All lines from the start of the listing below through the line containing "insertion order (keys" are to be written out again exactly, and no others.
═══ Available data
(** * Vertex AI SDK: experiment models (save, load, register) and the
      vertex_ai configuration delegate

    A shallow embedding of
    - google/cloud/aiplatform/metadata/_models.py
    - google/cloud/aiplatform/private_preview/vertex_ai/initializer.py

    Python values are an inductive type, the interpreter state and the cloud
    services the code talks to are one record ([World]), and the code runs in
    a state-and-exception monad over it.  Every call to a collaborator leaves
    an [Event] in the world's trace, so that frame properties (what a call
    did NOT do) can be stated. *)

From Stdlib Require Import ZArith String Ascii List.
From Stdlib Require Import Floats.SpecFloat.
From stdpp Require Import base strings gmap list pretty.

Local Open Scope string_scope.
Set Warnings "-register-all".

(** ** Python values *)

(** A class, as far as the code looks at one: [__module__], [__name__] and
    the fully qualified names of the classes of its [__mro__]. *)
Record PyClass := {
  cls_module : string;
  cls_name : string;
  cls_mro : list string
}.

(** The values an input example is made of.  A [PyDict] lists its items in
    insertion order (keys are distinct); an [NdArray] is given by its entries
    along the first axis, each entry as [tolist()] renders it; a [DataFrame]
    by its columns, in order. *)
Inductive pyval : Type :=
| PyNone
| PyBool (b : bool)
| PyInt (n : Z)
| PyFloat (x : spec_float)
| PyComplex (re im : spec_float)
| PyStr (s : string)
| PyBytes (s : string)
| NpGeneric (dtype : string) (v : string)
| PyList (items : list pyval)
| PyTuple (items : list pyval)
| PyDict (items : list (pyval * pyval))
| NdArray (rows : list pyval)
| DataFrame (columns : list (pyval * list pyval))
| PyObject (cls : PyClass).

(** Any object that can be handed to [save_model]: its class and its
    instance dictionary (for an estimator, the fitted parameters). *)
Record PyInstance := {
  py_class : PyClass;
  py_dict : list (string * pyval)
}.

Definition kwargs : Type := list (string * pyval).

(** [isinstance(x, list)], [isinstance(x, dict)], [isinstance(x, np.ndarray)],
    [isinstance(x, pd.DataFrame)]. *)
Definition isinstance_list (x : pyval) : bool :=
  match x with PyList _ => true | _ => false end.

Definition isinstance_dict (x : pyval) : bool :=
  match x with PyDict _ => true | _ => false end.

Definition isinstance_ndarray (x : pyval) : bool :=
  match x with NdArray _ => true | _ => false end.

Definition isinstance_DataFrame (x : pyval) : bool :=
  match x with DataFrame _ => true | _ => false end.

(** [np.isscalar]: Python numbers, [str], [bytes] and NumPy scalars; [None],
    containers, arrays and other objects are not scalars. *)
Definition np_isscalar (x : pyval) : bool :=
  match x with
  | PyBool _ | PyInt _ | PyFloat _ | PyComplex _ _
  | PyStr _ | PyBytes _ | NpGeneric _ _ => true
  | _ => false
  end.

(** [isinstance(obj, C)] for a class [C] given by its qualified name. *)
Definition isinstance (obj : PyInstance) (qualname : string) : bool :=
  existsb (String.eqb qualname) (cls_mro (py_class obj)).

(** Truth value of an [Optional[str]]: [None] and the empty string are
    false. *)
Definition truthy (s : option string) : bool :=
  match s with
  | Some s => negb (s =? EmptyString)
  | None => false
  end.

(** [a or b] on an [Optional] first operand and a [str] second operand. *)
Definition or_else (a : option string) (b : string) : string :=
  match a with
  | Some s => if s =? EmptyString then b else s
  | None => b
  end.

(** ** Exceptions *)

Inductive exn :=
| ValueError (msg : string)
| ImportError (msg : string)
| KeyError (key : string)
| TypeError (msg : string)
| AttributeError (msg : string)
| FileNotFoundError (path : string)
| UnpicklingError
| NotFound (what : string).

(** ** Paths *)

Fixpoint endswith (s suffix : string) : bool :=
  (s =? suffix) ||
  match s with
  | EmptyString => false
  | String _ s' => endswith s' suffix
  end.

Fixpoint removeprefix (pre s : string) : option string :=
  match pre with
  | EmptyString => Some s
  | String a pre' =>
      match s with
      | String b s' => if Ascii.eqb a b then removeprefix pre' s' else None
      | EmptyString => None
      end
  end.

Module os.
Module path.

(** [posixpath.join] on two components. *)
Definition join (a b : string) : string :=
  if String.prefix "/" b then b
  else if (a =? EmptyString) || endswith a "/" then a +:+ b
  else a +:+ "/" +:+ b.

(** The name of [p] relative to the directory [dir], when [p] lies under
    it. *)
Definition relative_to (dir p : string) : option string :=
  removeprefix (dir +:+ "/") p.

End path.
End os.

(** ** Records of the SDK *)

Record Credentials := { token : string }.

Module initializer.

(** Modelled from the spec: [aiplatform.initializer] is not among the sources;
    the spec lists the global process configuration as project, location,
    credentials and staging bucket defaults. *)
Record GlobalConfig := {
  project : string;
  location : string;
  staging_bucket : option string;
  credentials : option Credentials
}.

End initializer.

Module schema_utils.

(** Modelled from the spec: [schema_utils.PredictSchemata] is not among the
    sources; [save_model] builds it from the one field below, the spec's
    prediction-input schema reference. *)
Record PredictSchemata := { instance_schema_uri : string }.

End schema_utils.

Module google_artifact_schema.

(** Modelled from the spec: [google_artifact_schema.ExperimentModel] is not
    among the sources; the spec's model artifact record holds the framework
    name and version, the artifact file name, the model's class name, the
    optional schema reference, the storage location, the optional display name
    and the identifier.  The first eight fields are the arguments the
    constructor is called with; the last four are filled in by [create], and
    [register_model] reads three of them. *)
Record ExperimentModel := {
  framework_name : string;
  framework_version : string;
  model_file : string;
  model_class : string;
  predict_schemata : option schema_utils.PredictSchemata;
  artifact_id : option string;
  uri : string;
  display_name : option string;
  metadata_store_id : option string;
  project : string;
  location : string;
  credentials : option Credentials
}.

End google_artifact_schema.

Abbreviation ExperimentModel := google_artifact_schema.ExperimentModel.

Module models.

(** Modelled from the spec: [models.Model] is not among the sources.  This is
    the request [models.Model.upload] receives; [passthrough] holds the
    serving, schema, explanation and versioning arguments that
    [register_model] hands on untouched. *)
Record UploadRequest := {
  serving_container_image_uri : option string;
  artifact_uri : string;
  display_name : option string;
  project : string;
  location : string;
  credentials : option Credentials;
  sync : option bool;
  passthrough : kwargs
}.

(** The handle of a registered model. *)
Record Model := { request : UploadRequest }.

End models.

(** ** The world *)

(** What the collaborators were asked to do, in order. *)
Inductive Event :=
| BucketExists (name : string)
| CreateBucket (name project location : string)
| TimestampedUniqueName (name : string)
| UploadToGcs (source_path destination_uri : string)
| DownloadFromGcs (source_uri destination_path : string)
| CreateArtifact (metadata_store_id : option string) (resource_id : string)
| GetExperimentModel (artifact_id : string)
| LogInfo (msg : string)
| LogWarning (msg : string)
| PrebuiltContainerLookup (framework framework_version region accelerator : string)
| ModelUpload (request : models.UploadRequest).
(** C1: the program does not do what the claim says.  The gateway reports
    the pressure only.  The reading the cycle builds and uploads has the
    pressure as reported, but the five fields that were absent are None
    and not 0: [parse_data] stores None under every key, so the default 0
    of [ecowitt_data.get(key, 0)] is never used. *)
Theorem C1_absent_fields_are_None_not_zero :
  let W := world_of (Responded pressure_only)
                    (Responded (clouds_answer (PInt 25) "25"))
                    (Responded accepted) in
  let wd := {| temperature := PNone; humidity := PNone;
               pressure := PFloat 2992 (-2); wind_speed := PNone;
               wind_direction := PNone; rainfall := PNone;
               cloud_coverage := PInt 25;
               timestamp := mk_datetime 2024 1 1 0 0 2 0 |} in
  fst (collect_and_upload W station initial_state) = Ok true /\
  log (snd (collect_and_upload W station initial_state)) =
    [(INFO, MsgEcowittRetrieved); (INFO, MsgCloudCoverage (PInt 25));
     (INFO, MsgCombined wd); (INFO, MsgUploadOk)] /\
  In (upload_call (uploader station) wd)
     (calls (snd (collect_and_upload W station initial_state))) /\
  temperature wd <> PInt 0 /\
  upload_params (uploader station) wd !! "tempf" = Some PNone.
Proof.
  cbv zeta. split; [vm_compute; reflexivity|].
  split; [vm_compute; reflexivity|]. split; [|split].
  - vm_compute. right. right. right. left. reflexivity.
  - discriminate.
  - reflexivity.
Qed.
(** * igo: the indented-form parser, the scope tables, the FileSet
      serializer and two printer routines, embedded in Rocq.

    The development follows the Go sources:
    - [token]   : token kinds, positions, FileSet.Read / FileSet.Write
                  (token/serialize.go);
    - [ast]     : nodes, scopes and objects (the scope file of package ast);
    - [parser]  : the parser state and the productions of parser/parser.go
                  that declare, resolve, report errors and build blocks,
                  calls, receivers, function declarations and files;
    - [printer] : keepTypeColumn and the CallExpr case of expr1.

    Pointers of the Go program that are mutated after they have been shared
    (identifiers, objects, scopes) live in an explicit store and are
    referred to by index.  Go's [panic] is an outcome of the parser monad. *)

From stdpp Require Import gmap strings list fin_maps pretty.
From Stdlib Require Import ZArith.

Open Scope Z_scope.

(* ===================================================================== *)
(** * Package token *)
(* ===================================================================== *)

Module token.

(** [token.Token]: the kinds of go/token, with the three of the indented
    form ([INDENT], [DEDENT], [DO]). *)
Inductive Token :=
  | ILLEGAL | EOF | COMMENT
  | IDENT | INT | FLOAT | IMAG | CHAR | STRING
  | ADD | SUB | MUL | QUO | REM
  | AND | OR | XOR | SHL | SHR | AND_NOT
  | ADD_ASSIGN | SUB_ASSIGN | MUL_ASSIGN | QUO_ASSIGN | REM_ASSIGN
  | AND_ASSIGN | OR_ASSIGN | XOR_ASSIGN | SHL_ASSIGN | SHR_ASSIGN | AND_NOT_ASSIGN
  | LAND | LOR | ARROW | INC | DEC
  | EQL | LSS | GTR | ASSIGN | NOT
  | NEQ | LEQ | GEQ | DEFINE | ELLIPSIS
  | LPAREN | LBRACK | LBRACE | COMMA | PERIOD
  | RPAREN | RBRACK | RBRACE | SEMICOLON | COLON
  | BREAK | CASE | CHAN | CONST | CONTINUE
  | DEFAULT | DEFER | ELSE | FALLTHROUGH | FOR
  | FUNC | GO | GOTO | IF | IMPORT
  | INTERFACE | MAP | PACKAGE | RANGE | RETURN
  | SELECT | STRUCT | SWITCH | TYPE | VAR
  | INDENT | DEDENT | DO.

#[global] Instance Token_eq_dec : EqDecision Token.
Proof. unfold EqDecision, Decision. decide equality. Defined.

(** [token.Pos] is an int; [NoPos] is the zero value. *)
Definition Pos := Z.
Definition NoPos : Pos := 0.
Definition IsValid (p : Pos) : bool := negb (p =? NoPos).

(** [token.Position], the expanded form of a [Pos]. *)
Record Position := mkPosition {
  Filename : string;
  Offset : Z;
  Line : Z;
  Column : Z
}.

(** ** serialize.go *)

(** [lineInfo]: one //line override, as the wire format lists it. *)
Record lineInfo := mkLineInfo {
  li_Offset : Z;
  li_Filename : string;
  li_Line : Z
}.

Record serializedFile := mkSerializedFile {
  sf_Name : string;
  sf_Base : Z;
  sf_Size : Z;
  sf_Lines : list Z;
  sf_Infos : list lineInfo
}.

Record serializedFileSet := mkSerializedFileSet {
  ss_Base : Z;
  ss_Files : list serializedFile
}.

(** A [*FileSet] is identified by an address; a [File] keeps the address
    of the set that owns it (its first field). *)
Definition fileset_ref := nat.

Record File := mkFile {
  f_set : fileset_ref;
  f_name : string;
  f_base : Z;
  f_size : Z;
  f_lines : list Z;
  f_infos : list lineInfo
}.

(** [FileSet]: [fs_last] is the cache of the file used last, an index into
    [fs_files] (the Go field is a pointer to one of the files). *)
Record FileSet := mkFileSet {
  fs_addr : fileset_ref;
  fs_base : Z;
  fs_files : list File;
  fs_last : option nat
}.

(** The mutex is held around the body of both functions; in this
    sequential model Lock and Unlock are no-ops. *)

Section Serialize.
(** The encoder and decoder are callbacks of the embedder.  [W] is
    whatever they write to and read from; [error] their error type. *)
Context {W error : Type}.
(** A string is empty or starts with a character that is not a digit. *)
Definition starts_nondigit (s : string) : Prop :=
  match s with
  | EmptyString => True
  | String c _ => is_digit c = false
  end.

(** ** Vocabulary of the further properties *)

(** The millimetres that [n] pages reach along an axis: they advance by the
    page size that [get_page_size] returns, and the last one shows the
    overlap in addition. *)
Definition reach (n : Z) (span overlap : Q) : Q :=
  inject_Z n * (span - zero_if_one n overlap) + overlap.

(** The sheet turned by a quarter: the paper's width and height change
    places, the borders move round as [split_image] moves them for
    landscape ([border_east, border_south, border_west, border_north] for
    north, east, south, west), and the two overlaps change places. *)
Definition rotate_sheet (sh : Sheet) : Sheet :=
  mkSheet (border_east sh) (border_south sh) (border_north sh) (border_west sh)
    (overlap_south sh) (overlap_east sh)
    (mkPaperSize (height (paper sh)) (width (paper sh)) (name (paper sh))).



(** A call that draws a line, solid or dashed. *)
Definition is_line (op : PdfOp) : Prop :=
  match op with
  | pdf_line _ _ _ _ | pdf_dashed_line _ _ _ _ => True
  | _ => False
  end.
Definition throttledErrorHint : string :=
  "Connection throttling is triggered by repeated authentication failure. Make"
  +:+ newline +:+ "sure the username and password are correct." +:+ newline.

Definition throttledError : herror :=
  Hinted (Coded (newErrorf codeProxyRefusedConnection "connection attempt throttled"))
    throttledErrorHint.

(** The two fields of [tls.Config] that [handle] sets. *)
Record tlsConfig := {
  ServerName : string;
  InsecureSkipVerify : bool;
}.

(** The calls of [handle] to its collaborators, in the order they are
    made.  The denylist and the throttler are given the tenant ID as a
    string, [tenID.String()], whose code is elsewhere: the event keeps the
    tenant ID. *)
Inductive event :=
| EvSendErrToClient (e : herror)
| EvUpdateMetricsAndSendErrToClient (e : herror)
| EvListenForDenied (ip : string) (tenID : TenantID)
| EvRemoveListener
| EvLoginCheck (ip : string) (tenID : TenantID)
| EvOutgoingAddress (name : string) (tenID : TenantID)
| EvBackendDial (msg : loc) (address : string) (tlsConf : option tlsConfig)
| EvReportFailure (tenID : TenantID) (address : string)
| EvCloseConn.

(** The fields of [ProxyOptions] that the dial loop reads. *)
Record dialOptions := {
  Insecure : bool;
  SkipVerify : bool;
}.

Section Handle.
(** The collaborators of [handle].  The directory and the resolver are
    those of [outgoingAddress]; [ReportFailure] is the method of the
    directory behind [reportFailureToDirectory].  [SplitHostPort] is
    [addr.SplitHostPort], a function of its arguments.  What the denylist,
    the throttler and the backend answer is a function of the calls made so
    far, the call that is answered being the last of them.  [Conn] is the
    type of the connections to the backend. *)
Variable Directory : Type.
Variable Conn : Type.
Variable EnsureTenantAddr : Directory → TenantID → string → string * option error * Directory.
Variable resolveTCPAddr : string → string → option error.
Variable ReportFailure : Directory → TenantID → string → option error * Directory.
Variable SplitHostPort : string → string → string * string * option error.
Variable ListenForDenied : list event → option error.
Variable LoginCheck : list event → option error.
Variable BackendDial : list event → option Conn * option herror.
(** X11. [get_all(func)] on a well-formed cache calls [func] once for every
    live entry, with its key and its value, and for nothing else: it
    folds [func] along a list that is a permutation of the (key, value)
    pairs of the eviction list. *)
Theorem X11_get_all_visits_every_entry s :
  wf s →
  ∃ visited : list (K * V),
    visited ≡ₚ (λ n : node K V, (get0 n.2, get1 n.2)) <$> eviction_list s ∧
    ∀ (A : Type) (func : K → V → A → A) (a : A),
      get_all func s a = Some (foldl (λ acc p, func p.1 p.2 acc) a visited).
Proof.
  intros Hwf. pose proof Hwf as [Hnd _ _].
  exists (omap (λ cur, e ← deref cur.2 (eviction_list s);
                       Some (cur.1, get1 e))
               (map_to_list (cache_map s))).
  split.
  - rewrite (wf_index_perm s Hwf).
    assert (∀ l', l' ⊆ eviction_list s →
      omap (λ cur, e ← deref cur.2 (eviction_list s); Some (cur.1, get1 e))
           ((λ n : node K V, (get0 n.2, n.1)) <$> l')
      = (λ n : node K V, (get0 n.2, get1 n.2)) <$> l') as ->; [|done..].
    induction l' as [|n l' IH]; intros Hsub; csimpl; [done|].
    rewrite (elem_of_deref n.1 (eviction_list s) n.2) //=.
    + rewrite IH //. intros x Hx. apply Hsub. by right.
    + destruct n. apply Hsub. by left.
  - intros A func a. unfold get_all. apply get_all_fold.
    apply Forall_forall. intros [k it] Hin%elem_of_map_to_list. simpl.
    destruct (wf_lookup_deref s k it) as (v & d & ->); done.
Qed.

End get_properties.

Section size_properties.
Context {K : Type} `{Countable K} {V : Type}.
Local Existing Instance size_calc_unit.

(** X10. With the primary [size_calc] (every entry counts 1), [size()] of a
    well-formed cache with its books in order is the number of keys of the
    index, which is the number of nodes of the eviction list, and
    [empty()] holds exactly when the index has no key. *)
Theorem X10_size_counts_entries (s : cache K V) :
  wf s → accounted s →
  Z.of_nat (length (eviction_list s)) < size_t_modulus →
  length (map_to_list (cache_map s)) = length (eviction_list s) ∧
  size s = Z.of_nat (length (map_to_list (cache_map s))) ∧
  (empty s = true ↔ cache_map s = ∅).
Proof.
  intros Hwf Hacc Hlen.
  assert (length (map_to_list (cache_map s)) = length (eviction_list s))
    as Hcount.
  { by rewrite (wf_index_perm s Hwf) length_fmap. }
  assert (size s = Z.of_nat (length (map_to_list (cache_map s)))) as Hsize.
  { unfold size. rewrite Hacc total_size_unit Hcount.
    apply to_size_t_small. lia. }
  split_and!; [done..|].
  unfold empty. rewrite bool_decide_eq_true Hsize.
  rewrite -map_to_list_empty_iff.
  destruct (map_to_list (cache_map s)); simpl; [done|].
  split; [lia|done].
Qed.
End size_properties.

Section get_examples.
Local Existing Instance size_calc_unit.

(** X7 at the cache of the test suite after [add(0, 15)], [add(1, 16)],
    and [get(0)]. *)
Lemma X7_get_only_reorders_witness :
  let s : cache Z Z := filled lru_eviction test_values 1024 2 in
  wf s ∧
  ∃ rc v s', get lru_eviction 0 7 true s = Some (rc, v, s') ∧
    get lru_eviction 0 7 false s = Some (rc, v, s) ∧
    eviction_list s' ≡ₚ eviction_list s ∧
    cache_map s' = cache_map s ∧ current_size s' = current_size s ∧
    max_size s' = max_size s ∧ wf s' ∧
    ∀ key' ret', ∃ rc' v',
      get lru_eviction key' ret' false s = Some (rc', v', s) ∧
      get lru_eviction key' ret' false s' = Some (rc', v', s').
Proof.
  intros s. pose proof (filled_invariant lru_eviction test_values 1024 2
                ltac:(lia) ltac:(by vm_compute)) as (Hwf & Hacc & _).
  split; [exact Hwf|].
  apply (X7_get_only_reorders lru_eviction 0 7 s Hwf).
Defined.

(** X8 at the same cache: [get(0)] moves the node of key 0 from the back
    to the front. *)
Lemma X8_get_moves_entry_witness :
  let s : cache Z Z := filled lru_eviction test_values 1024 2 in
  wf s ∧ cache_map s !! 0 = Some 0%nat ∧
  deref 0%nat (eviction_list s) = Some (0, 15, false) ∧
  ∃ l1 l2, eviction_list s = l1 ++ (0%nat, (0, 15, false)) :: l2 ∧
    get lru_eviction 0 7 true s
    = Some (0, 15, with_list ((0%nat, (0, 15, false)) :: l1 ++ l2) s).
Proof.
  intros s. pose proof (filled_invariant lru_eviction test_values 1024 2
                ltac:(lia) ltac:(by vm_compute)) as (Hwf & Hacc & _).
  split; [exact Hwf|]. do 2 (split; [by vm_compute|]).
  apply (X8_get_moves_entry lru_eviction 0 7 s 0%nat (0, 15, false) Hwf);
    by vm_compute.
Defined.

(** X9 at the same cache and key 1. *)
Lemma X9_exists_agrees_with_get_witness :
  let s : cache Z Z := filled lru_eviction test_values 1024 2 in
  wf s ∧
  (exists_ 1 s = true ↔ ∃ it v d, (it, (1, v, d)) ∈ eviction_list s) ∧
  ∃ v s', get lru_eviction 1 7 true s
          = Some (if exists_ 1 s then 0 else -1, v, s') ∧
          exists_ 1 s' = exists_ 1 s.
Proof.
  intros s. pose proof (filled_invariant lru_eviction test_values 1024 2
                ltac:(lia) ltac:(by vm_compute)) as (Hwf & Hacc & _).
  split; [exact Hwf|].
  apply (X9_exists_agrees_with_get lru_eviction 1 7 true s Hwf).
Defined.

(** X10 at the same cache, which has two entries. *)
Lemma X10_size_counts_entries_witness :
  let s : cache Z Z := filled lru_eviction test_values 1024 2 in
  wf s ∧ accounted s ∧
  Z.of_nat (length (eviction_list s)) < size_t_modulus ∧
  length (map_to_list (cache_map s)) = length (eviction_list s) ∧
  size s = Z.of_nat (length (map_to_list (cache_map s))) ∧
  (empty s = true ↔ cache_map s = ∅).
Proof.
  intros s. pose proof (filled_invariant lru_eviction test_values 1024 2
                ltac:(lia) ltac:(by vm_compute)) as (Hwf & Hacc & _).
  split; [exact Hwf|]. split; [exact Hacc|]. split; [by vm_compute|].
  apply (X10_size_counts_entries s Hwf Hacc). by vm_compute.
Defined.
══════
Result:
(** * Vertex AI SDK: experiment models (save, load, register) and the
      vertex_ai configuration delegate

    A shallow embedding of
    - google/cloud/aiplatform/metadata/_models.py
    - google/cloud/aiplatform/private_preview/vertex_ai/initializer.py

    Python values are an inductive type, the interpreter state and the cloud
    services the code talks to are one record ([World]), and the code runs in
    a state-and-exception monad over it.  Every call to a collaborator leaves
    an [Event] in the world's trace, so that frame properties (what a call
    did NOT do) can be stated. *)

From Stdlib Require Import ZArith String Ascii List.
From Stdlib Require Import Floats.SpecFloat.
From stdpp Require Import base strings gmap list pretty.

Local Open Scope string_scope.
Set Warnings "-register-all".

(** ** Python values *)

(** A class, as far as the code looks at one: [__module__], [__name__] and
    the fully qualified names of the classes of its [__mro__]. *)
Record PyClass := {
  cls_module : string;
  cls_name : string;
  cls_mro : list string
}.

(** The values an input example is made of.  A [PyDict] lists its items in
    insertion order (keys are distinct); an [NdArray] is given by its entries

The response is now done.